Roland Martin used to do this; he thought that stirring things up would start a feeding frenzy.

To the OP: I had a confrontation last year that got ugly and resulted in me filing a police report. I decided against posting it here in case the a-holes turned out to me fellow OGFers. 

I also try to avoid certain stretches on the weekend for the same reason, jerks, the clueless, and feral children...


----------



## glasseyes (Jan 28, 2012)

I have actually seen guys get into a fight at Deer Creek below spillway fishing from the wall and others down below in the rocks up close to wall. Its amazing how some grown men will act over a spot to fish. I know if I'm fishing a spot and have someone move in on me , I mean up close and personal, I will pack up and leave without saying a word.


----------



## Shields (Mar 30, 2014)

glasseyes said:


> I have actually seen guys get into a fight at Deer Creek below spillway fishing from the wall and others down below in the rocks up close to wall. Its amazing how some grown men will act over a spot to fish. I know if I'm fishing a spot and have someone move in on me , I mean up close and personal, I will pack up and leave without saying a word.



I am the same way. Often times silence is more powerful than having the last word. As a wise man once said "never argue with stupid people, they will drag you down to their level and then beat you with experience"


----------



## PerchGuy (Dec 7, 2011)

Last year I walked away from a similar situation fishing on the other side of Hoover. I was wading a stretch of bushes in the main lake that must be 300 yards long. I caught a couple of crappies out of a bush and then here comes a guy in a boat making a bee-line for that bush. Like yesterday's moron, he blasts right into the bush only instead of anchoring he actually tied his boat to the bush. I use a 10' crappie rod and I swear I could have reached out and fished in his boat! The water was deep enough that there was now way for me to even get around him to move on up the lake. The guy then had nerve enough to ask if I was doing any good. I just shook my head, reeled in my line and went home. This year, I just had to say something.


----------



## PerchGuy (Dec 7, 2011)

I too have heard of this, but there is no way anyone will ever convince me that you can ram a metal boat into a bush in 2-3' of water (with the radio blasting) and expect fish to not be spooked and move away. I've accidentally stepped on underwater twigs near a bush and have the fish turn off.


----------



## bcraley76 (Apr 14, 2004)

Where are the crappies right now in terms of being shallow enough for wading north and middle sections? I've yet to make it out due to youth soccer, but I love wading around in the brush of Hoover.


----------



## percidaeben (Jan 15, 2010)

glasseyes said:


> I have actually seen guys get into a fight at Deer Creek below spillway fishing from the wall and others down below in the rocks up close to wall. Its amazing how some grown men will act over a spot to fish. I know if I'm fishing a spot and have someone move in on me , I mean up close and personal, I will pack up and leave without saying a word.

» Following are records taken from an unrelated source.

(** *** Computations that only report progress *)

Lemma keeps_ret {A} (a : A) : keeps_tables (ret a).
Proof.
  intros w r w' H. inversion H; subst. split; reflexivity.
Qed.

Lemma keeps_call {A} (x : Result A) : keeps_tables (call x).
Proof.
  intros w r w' H. inversion H; subst. split; reflexivity.
Qed.

Lemma keeps_update_state p msg : keeps_tables (update_state p msg).
Proof.
  intros w r w' H. inversion H; subst. split; reflexivity.
Qed.

Lemma keeps_bind {A B} (m : M A) (k : A -> M B) :
  keeps_tables m -> (forall a, keeps_tables (k a)) -> keeps_tables (bind m k).
Proof.
  intros Hm Hk w r w' H. unfold bind in H.
  destruct (m w) as [[a|e] w1] eqn:Em.
  - destruct (Hm _ _ _ Em) as [Hs Hd]. destruct (Hk a _ _ _ H) as [Hs' Hd'].
    split; congruence.
  - inversion H; subst. exact (Hm _ _ _ Em).
Qed.

Create HintDb keeps.

#[local] Hint Resolve keeps_ret keeps_call keeps_update_state : keeps.

Lemma keeps_callbacks (cb : Q * string -> M unit) l :
  (forall sm, keeps_tables (cb sm)) ->
  keeps_tables (fold_right (fun sm k => bind (cb sm) (fun _ => k)) (ret tt) l).
Proof.
  intro Hcb. induction l as [|sm l IH]; simpl.
  - apply keeps_ret.
  - apply keeps_bind; [apply Hcb | intros _; exact IH].
Qed.

Section Task.
Variable an : Analysers.
Variable file_id : Z.

Lemma keeps_analyze_episode audio_file y_full total i episode acc :
  keeps_tables (analyze_episode an audio_file y_full total i episode acc).
Proof.
  unfold analyze_episode.
  destruct (analyze_segment an _ _ _) as [callbacks features_or_error].
  apply keeps_bind.
  { apply keeps_callbacks. intro sm. apply keeps_update_state. }
  intros _.
  repeat (apply keeps_bind; [auto with keeps | intros ?]).
  match goal with
  | |- keeps_tables (let (_, _) := ?p in _) => destruct p
  end.
  apply keeps_ret.
Qed.

Lemma keeps_episode_loop audio_file y_full total episodes :
  forall i acc,
  keeps_tables (episode_loop an audio_file y_full total i episodes acc).
Proof.
  induction episodes as [|episode rest IH]; intros i acc; simpl.
  - apply keeps_ret.
  - apply keeps_bind; [apply keeps_analyze_episode | intros acc'; apply IH].
Qed.

(** *** What the body of the episode loop returns *)

Lemma callbacks_return (f : Q * string -> M unit -> M unit) l :
  (forall sm k w, (forall w0, fst (k w0) = Ok tt) -> fst (f sm k w) = Ok tt) ->
  forall w, fst (fold_right f (ret tt) l w) = Ok tt.
Proof.
  intro Hf. induction l as [|sm l IH]; intro w; simpl; [reflexivity|].
  apply Hf. exact IH.
Qed.

Lemma analyze_episode_outcome audio_file y_full total i episode acc w :
  match episode_raises an audio_file y_full episode with
  | Some e =>
      fst (analyze_episode an audio_file y_full total i episode acc w)
      = Raise e
  | None =>
      exists acc',
      fst (analyze_episode an audio_file y_full total i episode acc w)
      = Ok acc'
  end.
Proof.
  unfold analyze_episode, episode_raises.
  destruct (analyze_segment an _ _ _) as [callbacks features_or_error].
  cbv zeta. unfold bind, call, update_state, ret.
  match goal with
  | |- context [fold_right ?f ?z callbacks w] =>
      assert (Hcb : fst (fold_right f z callbacks w) = Ok tt)
        by (apply (callbacks_return f); intros sm k w0 Hk; apply Hk);
      destruct (fold_right f z callbacks w) as [r w1]
  end.
  simpl in Hcb. subst r. simpl snd.
  destruct features_or_error as [features|e]; [|reflexivity].
  destruct (compute_statistics an features); [|reflexivity].
  destruct (compute_special_parameters an features); [|reflexivity].
  destruct (detect_units_in_episode an y_full _ _) as [cry_units|e];
    [|reflexivity].
  destruct (calculate_cry_unit_metrics an cry_units) as [[c u]|e];
    [|reflexivity].
  eexists. reflexivity.
Qed.

(** The loop raises what the first failing episode raises. *)
Lemma episode_loop_raises audio_file y_full total before episode after e :
  Forall (fun ep => episode_raises an audio_file y_full ep = None) before ->
  episode_raises an audio_file y_full episode = Some e ->
  forall i acc w,
  fst (episode_loop an audio_file y_full total i
                    (before ++ episode :: after) acc w)
  = Raise e.
Proof.
  intros Hbefore Hep. induction Hbefore as [|ep before Hok _ IH];
    intros i acc w; simpl; unfold bind at 1.
  - pose proof (analyze_episode_outcome audio_file y_full total i episode
                                        acc w) as H.
    rewrite Hep in H.
    destruct (analyze_episode _ _ _ _ _ _ _ w) as [r w1]. simpl in H.
    subst r. reflexivity.
  - pose proof (analyze_episode_outcome audio_file y_full total i ep acc w)
      as H.
    rewrite Hok in H. destruct H as [acc' H].
    destruct (analyze_episode _ _ _ _ _ _ _ w) as [r w1]. simpl in H.
    subst r. apply IH.
Qed.

(** *** The [except] block *)

Lemma find_marked s (files : list AudioFile) audio_file :
  find (fun f => (id f =? file_id)%Z) files = Some audio_file ->
  find (fun f => (id f =? file_id)%Z)
       (map (fun f => if (id f =? file_id)%Z
                      then {| id := id f; file_path := file_path f;
                              status := s |}
                      else f) files)
  = Some {| id := id audio_file; file_path := file_path audio_file;
            status := s |}.
Proof.
  induction files as [|f files IH]; simpl; [discriminate|].
  destruct (id f =? file_id)%Z eqn:E; simpl; rewrite E.
  - intro H. inversion H; subst. reflexivity.
  - exact IH.
Qed.

Lemma except_block_marks_failed e w audio_file :
  find (fun f => (id f =? file_id)%Z) (audio_files (session w))
  = Some audio_file ->
  exists w',
    except_block file_id e w = (Raise e, w')
    /\ status_of (database w') file_id = Some "failed"%string
    /\ analysis_results (database w') = analysis_results (session w)
    /\ analysis_results (session w') = analysis_results (session w).
Proof.
  intro Hfind. unfold except_block, bind, query_first. rewrite Hfind.
  simpl. eexists. split; [reflexivity|]. simpl.
  split; [|split; reflexivity].
  unfold status_of. simpl.
  rewrite (find_marked "failed" _ Hfind). reflexivity.
Qed.

(** What remains to be shown once the [try] block has raised [e] in a
    world whose session is the one marked as processing. *)
Lemma failed_after_raise e w w1 audio_file :
  session w = database w ->
  find (fun f => (id f =? file_id)%Z) (audio_files (session w))
  = Some audio_file ->
  try_block an file_id w = (Raise e, w1) ->
  session w1 = marked "processing" file_id (session w) ->
  job_failed_with an file_id w e.
Proof.
  intros Hclean Hfind Htry Hsession.
  assert (Hfind1 : find (fun f => (id f =? file_id)%Z)
                        (audio_files (session w1))
                   = Some {| id := id audio_file;
                             file_path := file_path audio_file;
                             status := "processing" |}).
  { rewrite Hsession. simpl. apply find_marked. assumption. }
  destruct (except_block_marks_failed e w1 Hfind1)
    as (w' & Hexc & Hstatus & Hdb & Hses).
  exists w'. unfold analyze_audio_file, try_except. rewrite Htry.
  rewrite Hsession in Hdb, Hses. simpl in Hdb, Hses.
  rewrite <- Hclean. repeat split; assumption.
Qed.

End Task.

That's because you are a real Man.


----------



## Bucks4life (Jul 30, 2014)

percidaeben said:


> That's because you are a real Man.



I beg to differ. 

At some point don't you get tired of people using you like a door mat, no matter what the circumstance? I'm all for walking away, or seeking the most peaceful outcome in any situation especially when kids are involved (think kids ball games), but at some point people should be held to task for being rude/obnoxious/arrogant, etc.? I get tired of having to fold based on a possible negative outcome. I think sometimes it just has to come down to that.

Just my two cents. I wouldn't expect everyone to have my opinion.


----------



## zack2345 (Dec 22, 2010)

PerchGuy said:


> Wading for crappies Sunday at Hoover in less than 3 feet of water. While fishing one of my favorite bushes, some clown with four other people on his boat (and the radio blaring) blasts right into the opposite side of the bush and anchors. When I thanked him for running all of the fish out of the bush, he laughed and informed me that crashing a boat into bushes in shallow water actually attracts crappies. SMH. Being the nice guy that I am, I wound up my line waded into the middle of the bush, breaking twigs and thrashing the water as I went. When he asked me what I was was doing, I told him I was helping him out by attracting more fish to the bush and then moved on. Apparently, I needed to be reminded of why I avoid fishing on weekends.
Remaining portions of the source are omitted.